Крестьяне многих районов России верили, что змеи могут повиноваться знахарю, ведьме, колдуну (в Поволжье один из легендарных заговорщиков змей — Степан Разин, ими же после смерти и истязуемый). В смоленской быличке знахарь наказывает змею, укусившую лошадь.
«Это был один старичок, значит. Я вот так знаю, что дедушка Паша… <…> Он даже сам носил через плечо (змею. — М. В.), и на шее она обвивалась. <…> И вот если появились змеи, если кто хорошо принял его, значит, он этих змеев угонит. Сперва забивает какой-то колушек, потом прутиком несколько раз махнет и че-то пошепчет — уходят! Уйдут! А кто уж если огорчит, то не рад будет. И покосу попустится. Ни грести, ни косить нельзя: змеев будет — хоть отбавляй! И вот был случай в Золотой. Там прииска были, золото мыли. И мужики его попросили! <…> Он и действительно, изделал. Поставил колушек, прутик взял в руку. Помахал — сама больша пришла, начала крутиться вокруг колушка, и за ней все пришли, в комок свились, шипели-шипели…
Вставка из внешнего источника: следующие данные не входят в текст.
(* ===== verification/CanaryTrace.v ===== *)
(** * The business flow: what a passing sample has done *)
From S2P Require Import Prelude PyFloat PyValue PyEffect Canary CanaryFlow CanaryFlowFacts.
#[local] Open Scope Z_scope.

(** The calls on clients. *)
Definition call_target (k : call) : option (nat * sdk_op) :=
  match k with CallOn c op _ => Some (c, op) | _ => None end.
Definition trace_of (l : list call) : list (nat * sdk_op) := omap call_target l.

(** A call that had the effect that the flow goes on with. *)
Definition good_call (k : call) : Prop :=
  match k with
  | CallOn _ (SConnect _ _ _) answer => ∃ v, answer = ORet v ∧ truthy v = true
  | CallOn _ SDisconnect answer => ∃ v, answer = ORet v
  | CallOn _ _ answer => call_accepted answer = true
  | _ => True
  end.

(** The calls of a flow that passes, of the primary client [a] and the secondary
    one [b]. *)
Definition business_script (config : CanaryConfig) (room_id : string) (a b : nat)
    : list (nat * sdk_op) :=
  let t := cc_timeout_ms config in
  [(a, SConnect (cc_host config) (cc_port config) t); (b, SConnect (cc_host config) (cc_port config) t);
   (a, SLogin (cc_user_a config) (cc_token_a config) t);
   (b, SLogin (cc_user_b config) (cc_token_b config) t);
   (a, SCreateRoom room_id t); (b, SJoinRoom room_id t); (a, SSetReady true t); (b, SSetReady true t);
   (a, SStartBattle room_id t); (a, SBattleInput "move:10,20" t); (b, SBattleInput "move:30,40" t);
   (a, SBattleInput "finish:surrender" t);
   (a, SLeaderboardTop 20 t); (a, SLeaderboardSubmit (cc_user_a config) "Canary A" 8000000001 t);
   (b, SLeaderboardSubmit (cc_user_b config) "Canary B" 8000000000 t);
   (a, SLeaderboardRank (cc_user_a config) t);
   (b, SLeaveRoom room_id t); (a, SLeaveRoom room_id t); (a, SDisconnect);
   (a, SConnect (cc_host config) (cc_port config) t);
   (a, SLogin (cc_user_a config) (cc_token_a config) t)].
Он махнул прутом — она пошла вперед, и те за ей. Увела. Ушли и не стало» (В. Сиб.); «Увидишь змею — за хвост ее встряхнуть, тогда не укусит и не уползет никуда» (Волог.) <Адоньева, Овчинникова, 1993>.
Тем не менее преобладающее чувство крестьян по отношению к змеям — суеверный страх: в некоторых российских деревнях старики и сейчас опасаются убивать даже гадюк, считая, что это навлечет несчастья.